Since my last blog, What you need to know to begin your journey to CDP, we received many requests for a tool from Cloudera to analyze the workloads and help upgrade or migrate to Cloudera Data Platform (CDP). The good news is Cloudera has a tried and tested tool, Workload Manager (WM) that meets your needs. WM saves time and reduces risks during upgrades or migrations.
How WM helps the Move to CDP
WM reveals strengths and weaknesses in workloads that run on Cloudera clusters. Using WM, you get an in-depth understanding of workload problems which leads to finding the root cause. WM simplifies troubleshooting failed jobs and optimizing slow jobs. After a job ends, WM gets information about job execution from the Telemetry Publisher, a role in the Cloudera Manager Management Service. Performance metrics appear in charts and graphs.
WM compares the current and previous jobs by creating baselines for identifying and addressing performance problems.
WM can help with:
- Preparing Hive, Impala and Spark workloads in legacy CDH clusters for upgrade or migration to CDP.
- Preparing Hive and Spark workloads in legacy HDP clusters for upgrade or migration to CDP.
- Identifying issues such as resource contention, rogue users and efficiently written SQL
- Providing prescriptive tuning to address identified issues
- Establishing performance baselines between CDH/HDP and CDP
- Suggesting workloads that should move to public cloud and understanding the public cloud costs. WM offers bursting to the public cloud for Impala workloads. Bursting to the public cloud for other workloads such as Hive or Spark are planned for future WM releases.
In this blog, we walk through the Impala workloads analysis in iEDH, Cloudera’s own Enterprise Data Warehouse (EDW) implementation on CDH clusters. We will also use WM to evaluate workloads for upgrade and migration.
Analyze iEDH workloads with WM for upgrade and migration
Identifying common iEDH issues, such as resource contention, rogue users, and inefficiently written SQL can simplify the move to CDP and isolate upgrade problems.
Identifying Resource Usage
Take a look at the Resource Consumption graph of an iEDH workload. From this graph you might spot resource contention.
When we look at WM, we spot the spikes in CPU core hours and memory use. To rule out a serious problem, we take a look at resource consumption history. We might find the root cause by realizing that a problem recurs at a particular time, or coincides with another event.

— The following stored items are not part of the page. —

(* ===== verification/Root.v ===== *)
(** The command line's wiring ([cmd/yp/root.go], [cmd/yp/bootstrap.go]): what a node is
    made of.  From the validated configuration: the identity, credentials and authorizer
    ([setupSecurity]), the components of the node's role with the settings each is given
    ([buildComponents]), the bootstrap service of a seed, and the application that runs
    them; and the two bootstrap commands up to their calls.

    A component is a value of [Comp]: its constructor and the settings that reach it.
    Dialling a list of addresses ([seedclient.New], lazy in gRPC) is the parameter [dial];
    the file system, randomness and decoders are those of [CredFiles] and [Bootstrap].
    Of the logger there are its level and format; the metrics registry and the version are
    left out. *)

From Stdlib Require Import ZArith Lia Ascii.
From stdpp Require Import base gmap list strings.
From S2P Require Import Prelude.
From S2P Require Import GoStrings.
From S2P Require Import GoText.
From S2P Require Import GoNet.
From S2P Require Import Model.
From S2P Require Import Store.
From S2P Require Import Watch.
From S2P Require Import Cred.
From S2P Require Import Proxy.
From S2P Require Import Consul.
From S2P Require Import DNS.
From S2P Require Import RateLimit.
From S2P Require Import Config.
From S2P Require Import Bootstrap.
From S2P Require Import App.
From S2P Require Import Resolver.
From S2P Require Import CredFiles.

Local Open Scope Z_scope.

(** ** Small functions *)

(** [Listener.Addr]; the port is a [uint16]. *)
Definition Listener_Addr (l : Listener) : string := JoinHostPort (l_Address l) (FormatUint (l_Port l)).

Definition listenerState (l : Listener) : string := if negb (l_Enabled l) then "disabled" else Listener_Addr l.

(** [ttlSeconds]: the division truncates. *)
Definition ttlSeconds (d : Z) : Z :=
  let s := Z.quot d second in
  if s <? 0 then 0 else if 4294967295 <? s then 4294967295 else s.

(** *** The logger *)

(** The numbers of [slog]'s levels. *)
Definition LevelDebug : Z := -4.
Definition LevelInfo : Z := 0.
Definition LevelWarn : Z := 4.
Definition LevelError : Z := 8.

(** [slog.Level.UnmarshalText]: the name of a level in any case, with an offset or not. *)
Definition parse_level (s : string) : option Z :=
  let '(name, sign) := span (λ c, negb (bool_decide (c = "+"%char)) && negb (bool_decide (c = "-"%char))) s in
  offset ← (if bool_decide (sign = ""%string) then Some 0 else Atoi sign);
  level ← (if ToUpper_is name "DEBUG" then Some LevelDebug
           else if ToUpper_is name "INFO" then Some LevelInfo
           else if ToUpper_is name "WARN" then Some LevelWarn
           else if ToUpper_is name "ERROR" then Some LevelError
           else None);
  Some (i64 (level + offset)).

Inductive LogFormat := LogJSON | LogText.

Inductive LoggerError := BadLevel (level : string) | BadFormat (format : string).

Definition Logger : Type := Z * LogFormat.

Definition newLogger (level format : string) : LoggerError + Logger :=
  match parse_level level with
  | None => inl (BadLevel level)
  | Some lvl =>
      if bool_decide (format = "json"%string) then inr (lvl, LogJSON)
      else if bool_decide (format = "text"%string) then inr (lvl, LogText)
      else inl (BadFormat format)
  end.

Fixpoint federated_loop (local : string) (dcs : list (string * list string)) (acc : list string) : list string :=
  match dcs with
  | [] => acc
  | (dc, _) :: rest => federated_loop local rest (if bool_decide (dc ≠ local) then acc ++ [dc] else acc)
  end.

Definition federatedDCs `{MapRange} (cfg : Config) : list string :=
  if negb (fed_Enabled (c_Federation cfg)) then []
  else federated_loop (c_Datacenter cfg) (range (fed_Datacenters (c_Federation cfg))) [].

(** ** Security *)

(** The files and decoders at the start: [w_yaml] reads the token file; [w_keypair] and
    [w_pool] read certificates; [w_fs] are the files as text, [w_files] with their
    modification times; [w_rand], [w_mkdir] and [w_write] are what generating and saving
    the node ID meets. *)
Record World (Cert CertPool : Type) := mkWorld {
  w_fs : FS; w_files : Files; w_rand : option string; w_mkdir : bool; w_write : write_outcome;
  w_yaml : string → option (gmap string string);
  w_keypair : string → string → option Cert; w_pool : string → option CertPool
}.
Arguments w_fs {Cert CertPool}.
Arguments w_files {Cert CertPool}.
Arguments w_rand {Cert CertPool}.
Arguments w_mkdir {Cert CertPool}.
Arguments w_write {Cert CertPool}.
Arguments w_yaml {Cert CertPool}.
Arguments w_keypair {Cert CertPool}.
Arguments w_pool {Cert CertPool}.

Section Wiring.
Context {Cert CertPool : Type} (w : World Cert CertPool).

(** [s_creds]: [None] for the insecure credentials. *)
Record security := mkSecurity {
  s_nodeID : string; s_creds : option (tlsCreds Cert CertPool); s_identity : Identity; s_authz : Authorizer
}.

Inductive SetupError := NodeIDFailed | TLSFailed | TokensFailed | ModeFailed.

Definition tls_config (t : TLS) : TLSConfig :=
  mkTLSConfig (tls_CertFile t) (tls_KeyFile t) (tls_CAFile t) (tls_MutualTLS t) "".

(** [setupSecurity], with the file system it leaves. *)
Definition setupSecurity (cfg : Config) : (SetupError + security) * FS :=
  match NodeID (c_NodeName cfg) (c_DataDir cfg) (w_rand w) (w_mkdir w) (w_write w) (w_fs w) with
  | (None, fs) => (inl NodeIDFailed, fs)
  | (Some nodeID, fs) =>
      match (if tls_Enabled (c_TLS cfg)
             then Some <$> NewTLS (w_keypair w) (w_pool w) (w_files w) (w_files w) (tls_config (c_TLS cfg))
             else Some None) with
      | None => (inl TLSFailed, fs)
      | Some creds =>
          match LoadTokens (w_yaml w) fs (acl_TokensFile (c_ACL cfg)) with
          | None => (inl TokensFailed, fs)
          | Some tokens =>
              match ParseMode (acl_Mode (c_ACL cfg)) with
              | None => (inl ModeFailed, fs)
              | Some m => (inr (mkSecurity nodeID creds (NewIdentity tokens) (NewAuthorizer m)), fs)
              end
          end
      end
  end.

(** ** The bootstrap service *)

Inductive BuildError :=
  | BootstrapKeyUnreadable | BootstrapKeyEmpty | DialPeersFailed | NoSeedsResolved | DialSeedsFailed | FederationFailed.

(** [inr None]: bootstrap is disabled. *)
Definition bootstrapRegistrar (cfg : Config) (fs : FS) : BuildError + option BootService :=
  let bs := c_Bootstrap cfg in
  if negb (bs_Enabled bs) then inr None
  else match ResolveSigningKey fs (bs_SigningKey bs) (bs_SigningKeyFile bs) with
       | None => inl BootstrapKeyUnreadable
       | Some key =>
           match default "" key with
           | EmptyString => inl BootstrapKeyEmpty
           | key =>
               let seeds := if (length (bs_AdvertiseSeeds bs) =? 0)%nat then cl_Seeds (c_Cluster cfg) else bs_AdvertiseSeeds bs in
               inr (Some (Bootstrap.NewService cfg key (bs_AllowSeedJoin bs) seeds (bs_RateLimit bs)))
           end
       end.

(** ** The components *)

(** What the gRPC server serves: a seed's store, empty, with the watcher its changes
    reach; or an agent's proxy, with its client, its cache's bound and its watcher.  The
    gate of the proxy's renewals is the check monitor's.  A client ([SeedClient]) is the
    list of the addresses it was dialled with. *)
Inductive GrpcService :=
  | SeedService (store : Memory) (watcher : Watcher)
  | ProxyService (proxy : Proxy) (client : list string) (cacheMaxAge : Z) (watcher : Watcher).

Inductive Comp :=
  | MetricsServer (addr : string)
  | GrpcServer (addr : string) (svc : GrpcService) (identity : Identity) (authz : Authorizer) (startNotReady : bool)
      (drain : Z) (boot : option BootService)
  | GCLoop (interval : Z)
  | MembershipSyncer (self : string) (peers : list string) (interval : Z)
  | FederationPool (pool : Proxy.Pool)
  | Deregistrar (client : list string) (nodeID : string)
  | ReadinessProbe (client : list string) (minSeeds interval : Z)
  | RenewLoop (interval : Z)
  | RefreshLoop (maxAge : Z)
  | IndexFlusher (dataDir : string) (interval : Z)
  | CheckMonitor (enableScript : bool)
  | ConsulHTTP (addr : string) (handler : Consul.Handler) (rateLimit : Z)
  | ConsulDNS (addr : string) (cfg : DnsConfig) (onlyPassing truncate : bool) (rateLimit : Z)
  | ServiceDefLoader (dir : string) (checks : bool).

(** The components' [Name]s. *)
Definition comp_Name (c : Comp) : string :=
  match c with
  | MetricsServer _ => "metrics-http" | GrpcServer _ _ _ _ _ _ _ => "grpc-server" | GCLoop _ => "store-gc"
  | MembershipSyncer _ _ _ => "membership" | FederationPool _ => "federation" | Deregistrar _ _ => "deregistrar"
  | ReadinessProbe _ _ _ => "readiness-probe" | RenewLoop _ => "renew-loop" | RefreshLoop _ => "cache-refresh"
  | IndexFlusher _ _ => "index-flusher" | CheckMonitor _ => "healthchecks" | ConsulHTTP _ _ _ => "consul-http"
  | ConsulDNS _ _ _ _ _ => "consul-dns" | ServiceDefLoader _ _ => "service-defs"
  end.

Context `{MapRange} (cfg : Config) (sec : security) (seeds : list string) (fs : FS).

(** The client of a list of addresses, when all of them can be dialled. *)
Context (dial : list string → option (Query → option LookupResult)).

(** [seedclient.New] *)
Definition seedclient_New (addrs : list string) : option (Query → option LookupResult) :=
  if (length addrs =? 0)%nat then None else dial addrs.

Definition dnsComponent : list Comp :=
  let l := ls_DNS (c_Listeners cfg) in
  let d := c_DNS cfg in
  if negb (l_Enabled l) then []
  else [ConsulDNS (Listener_Addr l)
          (NewDnsHandler (mkDnsConfig (dns_Domain d) (dns_AltDomain d) (c_Datacenter cfg)
             (ttlSeconds (dns_ServiceTTL d)) (ttlSeconds (dns_NodeTTL d)) (dns_ARecordLimit d)))
          (dns_OnlyPassing d) (dns_EnableTruncate d) (dns_RateLimit d)].

Definition consulComponent (node : Node) (checks : bool) : list Comp :=
  let l := ls_ConsulHTTP (c_Listeners cfg) in
  if negb (l_Enabled l) then []
  else [ConsulHTTP (Listener_Addr l)
          (Consul.NewHandler (mkNodeInfo (Node_ID node) (c_NodeName cfg) (c_Datacenter cfg) (Node_Address node) seeds (federatedDCs cfg))
             (s_identity sec) (Some (s_authz sec)) checks 0)
          (c_ConsulRateLimit cfg)].

Definition loaderComponent (checks : bool) : list Comp :=
  if bool_decide (c_ConfigDir cfg ≠ ""%string) then [ServiceDefLoader (c_ConfigDir cfg) checks] else [].

Definition metricsComponent : list Comp :=
  let l := ls_Metrics (c_Listeners cfg) in if l_Enabled l then [MetricsServer (Listener_Addr l)] else [].

(** The node of both roles. *)
Definition self_node : Node :=
  mkNode (s_nodeID sec) (c_NodeName cfg) (l_Address (ls_GRPC (c_Listeners cfg))) (c_Datacenter cfg) ∅ ∅.

(** The registry and watcher of a seed. *)
Definition seed_service : GrpcService :=
  SeedService (NewMemory (mkOptions (c_TTL cfg) 0 0 0 0 (c_MaxServices cfg))) (Watch.New 0).

(** The proxy of an agent; its watcher goes on from the saved index. *)
Definition proxy_service : GrpcService :=
  ProxyService (NewProxy self_node (ag_WriteQuorum (c_Agent cfg))) seeds (ag_CacheMaxAge (c_Agent cfg))
    (Watch.New (LoadBase fs (c_DataDir cfg))).

Definition gateReadiness : bool :=
  mem_Enabled (c_Membership cfg) && (0 <? length (mem_Peers (c_Membership cfg)))%nat.

Definition buildSeed : BuildError + list Comp :=
  let grpc := Listener_Addr (ls_GRPC (c_Listeners cfg)) in
  let mem := c_Membership cfg in
  match bootstrapRegistrar cfg fs with
  | inl e => inl e
  | inr boot =>
      if gateReadiness && match seedclient_New (mem_Peers mem) with None => true | Some _ => false end then inl DialPeersFailed
      else
        inr (metricsComponent ++
             [GrpcServer grpc seed_service (s_identity sec) (s_authz sec) gateReadiness 0 boot; GCLoop (c_HeartbeatInterval cfg)] ++
             (if gateReadiness then [MembershipSyncer grpc (mem_Peers mem) (mem_SyncInterval mem)] else []) ++
             consulComponent self_node false ++ dnsComponent ++ loaderComponent false)
  end.

(** The federation pool of an agent: the outer [None] is a failure. *)
Definition fedRouter : option (option Proxy.Pool) :=
  let fed := c_Federation cfg in
  if fed_Enabled fed then Some <$> Proxy.NewPool seedclient_New (c_Datacenter cfg) (fed_Datacenters fed) else Some None.

Definition buildAgent : BuildError + list Comp :=
  let ag := c_Agent cfg in
  if (length seeds =? 0)%nat then inl NoSeedsResolved
  else match seedclient_New seeds with
  | None => inl DialSeedsFailed
  | Some _ =>
      match fedRouter with
      | None => inl FederationFailed
      | Some router =>
          inr (metricsComponent ++
               (match router with Some pool => [FederationPool pool] | None => [] end) ++
               [Deregistrar seeds (Node_ID self_node);
                GrpcServer (Listener_Addr (ls_GRPC (c_Listeners cfg))) proxy_service (s_identity sec) (NewAuthorizer ModeDisabled) false
                  (ag_DrainWindow ag) None;
                ReadinessProbe seeds (ag_ReadyMinSeeds ag) (c_HeartbeatInterval cfg);
                RenewLoop (c_HeartbeatInterval cfg); RefreshLoop (ag_CacheMaxAge ag);
                IndexFlusher (c_DataDir cfg) (c_HeartbeatInterval cfg); CheckMonitor (c_EnableScriptChecks cfg)] ++
               consulComponent self_node true ++ dnsComponent ++ loaderComponent true)
      end
  end.

(** Neither role: only the metrics server. *)
Definition buildComponents : BuildError + list Comp :=
  if bool_decide (c_Role cfg = RoleSeed) then buildSeed
  else if bool_decide (c_Role cfg = RoleAgent) then buildAgent
  else inr metricsComponent.
End Wiring.

Arguments security : clear implicits.

(** ** The root command *)

Inductive StartError :=
  | ConfigFailed (r : ParseResult) | RoleInvalid (errs : list ConfigError) | LoggerFailed (e : LoggerError) | SetupFailed (e : SetupError) | BuildFailed (e : BuildError).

As part of upgrade and migration planning, it’s a good idea to eliminate resource contention; otherwise, problems will resurface in CDP as well. We can gauge when to move all workloads based on the resource usage that WM reveals.
Identifying Rogue Users
We detect a rogue user (any user consuming excessive resources) by comparing their resource consumption (CPU, Memory) with the queries they issue. For example, a user identified by “3xksle8z” runs only 3% of the queries, yet consumes far more memory than any other user, consuming about 5.9 PiB.
Which queries executed by 3xksle8z are consuming the most memory? We define a new workload called user_3xksle8z to track 3xksle8z’s resource consumptions and understand the nature of their queries.
Identifying Inefficiently Written SQLs & Provide Prescriptive Tuning Recommendations
Looking at the duration or complexity of the queries, we uncover queries that have not been written in an optimal way. For example, we see a large number of joins in these queries:
Too many joins and inline views characterize inefficiently written SQL. Even though Impala can process hundreds of joins in a minute, we need to find and reduce any inordinate number of joins. We can drill down to see performance issues related to the SQL statement. WM dissects inefficient SQL and issues prescriptive tuning recommendations, such as to denormalize tables and to materialize inline views.
Performance Baseline between iEDH on CDH5 and CDP
You can establish baselines from the health issues generated by WM.
We compare the current run of a job to a baseline derived from performance metrics. For example, you compare a job that ran 1:00 am with the baseline that ran at a different time. Before moving to CDP, pick a few workloads with maximum impact on CDH, and establish a CDH baseline. After moving to CDP, take a snapshot to use as a CDP baseline. If you see significant deviation between the CDH and CDP baselines, you may drill down to understand the effects of the upgrade.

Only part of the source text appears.